R. Bras. Zootec.. 01/Dec/2017;46(12):873-82.
Digestibility, growth, blood chemistry, and enzyme activity of juvenile Oreochromis niloticus fed isocaloric diets containing animal and plant byproducts
In this work, we studied the digestibility, growth, blood chemistry, and enzyme activity of Nile tilapia (Oreochromis niloticus) juveniles (0.95±0.18 g) using different animal (fish silage meal, whey meal, bovine blood meal, and red crab meal) and plant (extruded bean, extruded chickpea meal, coconut paste, Jatropha curcas meal, and chickpea meal) dietary byproducts. Nine isocaloric diets (321.92±9.10 kcal g−1) were evaluated for 60 days. The highest digestibility of crude protein values for animal and plant sources were obtained for the whey (93.6) and extruded bean meal (90.5) diets, respectively.

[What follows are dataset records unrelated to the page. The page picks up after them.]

(** A round that fails: the error code is the result, the buffer is as it was. *)
Lemma disk_round_fails int13 drive bad s lba n :
  int13_fails_from bad int13 drive ->
  0 <= lba < 4294967296 -> 0 <= n <= 127 /\ bad < lba + n -> mask_even (m_ram s) ->
  exists r m1,
    (forall B (k : Z -> prog machine B),
      (do* store_ram (_fillDAP lba n) in let* result := real_mode_call (asmCall_int13 int13 drive) in k result) s =
        k r (set_ram m1 s)) /\
    r <> 0 /\ forall a, 0 <= a < 4294967296 -> ~ scratch a -> rd8 m1 a = rd8 (m_ram s) a.
Proof.
  intros Hfail Hl [Hn Hbad] He.
  destruct (Hfail (_fillDAP lba n (m_ram s)) lba n readBuffer) as (ah & m1 & E & Ha & F1);
    [by apply fillDAP_request; lia|done|done|].
  exists (u8 ah), m1. split; [|split; [done|]].
  - intros B k. unfold bind, store_ram, modify.
    rewrite (real_mode_call_even _ (set_ram _ s) (u8 ah) m1); [done|..]; cbn [m_ram set_ram].
    + unfold mask_even, mask_address.
      rewrite (only_changes_out _ _ _ _ _ (fillDAP_changes _ _ _)); [exact He|unfold fits, dap; lia..].
    + unfold asmCall_int13. by rewrite E.
  - intros a Ha' Hs. unfold scratch in Hs. rewrite F1 by (unfold readBuffer; lia).
    apply (only_changes_out _ _ _ _ _ (fillDAP_changes _ _ _)); unfold fits, dap; lia.
Qed.

(** [diskReadFunc] is a block device while [disk] is the drive that reads; it watches the
    mask byte. *)
Definition int13_Disk int13 : Disk := diskReadFunc int13.

Program Definition int13_BlockDevice int13 image drive
    (H : int13_reads int13 drive image) : BlockDevice (int13_Disk int13) := {|
  bd_image := image;
  bd_ready s := m_disk s = drive;
  bd_watch a := a = mask_address;
  bd_fine := even_byte;
|}.
Next Obligation. intros int13 image drive H s s' -> Hd. exact Hd. Qed.
Next Obligation. intros int13 image drive H a ->. unfold scratch, mask_address. lia. Qed.
Next Obligation.
  intros int13 image drive H lba buf n s _ <- Hl Hlb Hn Hb Hw Hk.
  destruct (diskRead16_spec _ _ _ _ (int13_reads_limit (lba + n) _ _ _ H) s lba buf n Hl Hlb ltac:(lia) Hn Hb)
    as (s' & E & Hr).
  { by apply Hw. }
  { intros i Hi. apply Hk. assert (65024 * (n / 127) <= 512 * n) by (Z.to_euclidean_division_equations; lia). lia. }
  exists 1, s'. split; [|by split]. unfold bd_read, int13_Disk, diskReadFunc.
  by rewrite u32_small by lia.
Qed.

(** A BIOS for examples: drive 128 is a disk whose byte [i] of sector [lba] is
    [image lba i]; other drives fail with code 1. *)
Definition sector_bytes (image : Z -> Z -> Z) (lba n : Z) : list Z :=
  map (fun i => image (lba + i / 512) (i mod 512)) (seqZ 0 (512 * n)).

The final body weight was higher for the red crab and extruded chickpea meal diets, meanwhile the fish silage and red crab byproducts obtained the highest protein efficiency ratio. Hematocrit was similar among the diets of each byproduct source and presented correlation with growth parameters. The highest glucose, cholesterol, and triglyceride values were obtained for fish silage (138.0, 260.5, and 389.0 mg dL−1, respectively) and whey meal (174.5, 242.3, and 284.0 mg dL−1, respectively) groups. A positive correlation was found between the digestibility of crude protein of ingredients and chymotrypsin activity. Oreochromis niloticus is able to better utilize fish silage, whey, extruded bean, and extruded chickpea byproducts, adjusting its digestive physiology. Such ingredients can be used for formulating cheaper and efficient tilapia diets.